Purpose : Since retinal ganglion cell (RGC) axons cannot spontaneously regenerate after injury, there is an unmet need to identify molecular regulators for RGC axon regeneration. In this study, we investigate the role of the Tubulin Polymerization Promoting Protein family member 3 (Tppp3) in axon regeneration using an optic nerve crush (ONC) model in the rodent.

Methods : AAV2-Tppp3 overexpression and AAV2-Tppp3 shRNA virus were validated in ARPE 19 cells and probed by Western blot. Primary RGCs isolated from P3 mice pups by immunopanning were used to study neurite outgrowth.

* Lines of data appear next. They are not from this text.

(** The verdicts among the lines of the loop over [j], from index [j]
    on: the one of the recorded match, if it is still to come. *)
Lemma candidates_verdicts h a i : forall pts2 j found rest,
  0 <= j -> j + Z.of_nat (length pts2) <= Int32.max_int ->
  verdicts i ((candidates h a j pts2 found).2 ++ rest)
  = (if match_ a <? j then []
     else match pts2 !! Z.to_nat (match_ a - j) with
          | Some b => [(i, match_ a, if near h a b then Confirmed else Rejected)]
          | None => []
          end)
    ++ verdicts i rest.
Proof.
  induction pts2 as [|q pts2 IH]; intros j found rest Hj Hlen.
  - cbn [candidates snd app]. destruct (match_ a <? j); reflexivity.
  - cbn [candidates]. cbn [length] in Hlen.
    assert (Hj1 : Int32.add j 1 = j + 1).
    { apply Int32Facts.wrap_in_range. unfold Int32.in_range, Int32.min_int. lia. }
    rewrite Hj1.
    specialize (IH (j + 1) (if near h a q then true else found) rest
                  ltac:(lia) ltac:(lia)).
    destruct (candidates h a (j + 1) pts2 _) as [f out]. cbn [snd] in *.
    rewrite <- List.app_assoc.
    destruct (Z.eqb_spec j (match_ a)) as [Ej | Ej].
    + rewrite orb_true_r. cbn [app]. unfold cand_line.
      rewrite (proj2 (Z.eqb_eq j (match_ a)) Ej).
      replace (match_ a <? j) with false by (symmetry; apply Z.ltb_ge; lia).
      replace (match_ a - j) with 0 by lia.
      change ((q :: pts2) !! Z.to_nat 0) with (Some q). cbv beta iota.
      replace (match_ a <? j + 1) with true in IH by (symmetry; apply Z.ltb_lt; lia).
      cbn [app] in IH.
      destruct (near h a q); cbn [mark_of andb verdicts verdict_of_mark];
        rewrite IH, Ej; reflexivity.
    + rewrite orb_false_r.
      assert (Hrest : verdicts i
                (((if near h a q then [cand_line h a j q] else []) ++ out) ++ rest)
              = verdicts i (out ++ rest)).
      { destruct (near h a q) eqn:En; [|reflexivity].
        cbn [app]. unfold cand_line. rewrite En.
        rewrite (proj2 (Z.eqb_neq j (match_ a)) Ej). reflexivity. }
      rewrite <- List.app_assoc in Hrest. rewrite Hrest, IH.
      destruct (Z.ltb_spec (match_ a) j) as [Hlt | Hge].
      * replace (match_ a <? j + 1) with true by (symmetry; apply Z.ltb_lt; lia).
        reflexivity.
      * replace (match_ a <? j + 1) with false by (symmetry; apply Z.ltb_ge; lia).
        replace (Z.to_nat (match_ a - j)) with (S (Z.to_nat (match_ a - (j + 1))))
          by lia.
        reflexivity.
Qed.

Primary RGCs were transduced with AAV2-Tppp3 overexpression or AAV2-control and AAV2-Tppp3 shRNA or AAV2-scramble for three days. Primary RGCs were immunostained with Tuj-1 to visualize neurite outgrowth and quantified using ImageJ. 8-10 week-old mice were treated with AAV2-Tppp3 overexpression or AAV2-control by intravitreal injection in OS two weeks before ONC. Animals were sacrificed for RGC survival, and axon regeneration studies two weeks after ONC. Flatmount retinas were stained with RBPMS for RGC counting. Regenerative axons were visualized by CTB-555. RNA sequencing was performed on mice retinas that were collected two days after ONC. The study was conducted in compliance with the ARVO Statement for the Use of Animals in Ophthalmic and Vision Research and approved by IACUC at the University of Pittsburgh. All experiments were performed in at least independent triplicate, analyzed by Student’s t-test or one-way ANOVA, and considered significant if P < 0.05.

Results : Tppp3 protein was elevated and reduced after adding AAV2-Tppp3 overexpression and AAV2-Tppp3 shRNA viruses. Primary RGCs transduced with AAV2-Tppp3 overexpression virus showed a significant increase in neurite outgrowth compared with AAV2-control. However, downregulation of Tppp3 by AAV2-Tppp3 shRNA did not affect RGC neurite outgrowth. In-vivo, we observed that AAV2-Tppp3 overexpression promoted axon regeneration two weeks after ONC and showed improved RGC survival. Further RNA sequencing results reveal that various genes, including inflammation-related markers, are differentially expressed two days after ONC after Tppp3 treatment.

Conclusions : In this study, we identified the role of Tppp3 in promoting RGC survival and axon regeneration. Tppp3 acts as a regulator to stimulate the intrinsic regenerative ability of RGCs, which would provide a translational impact on regenerative medicine.

This abstract was presented at the 2023 ARVO Annual Meeting, held in New Orleans, LA, April 23-27, 2023.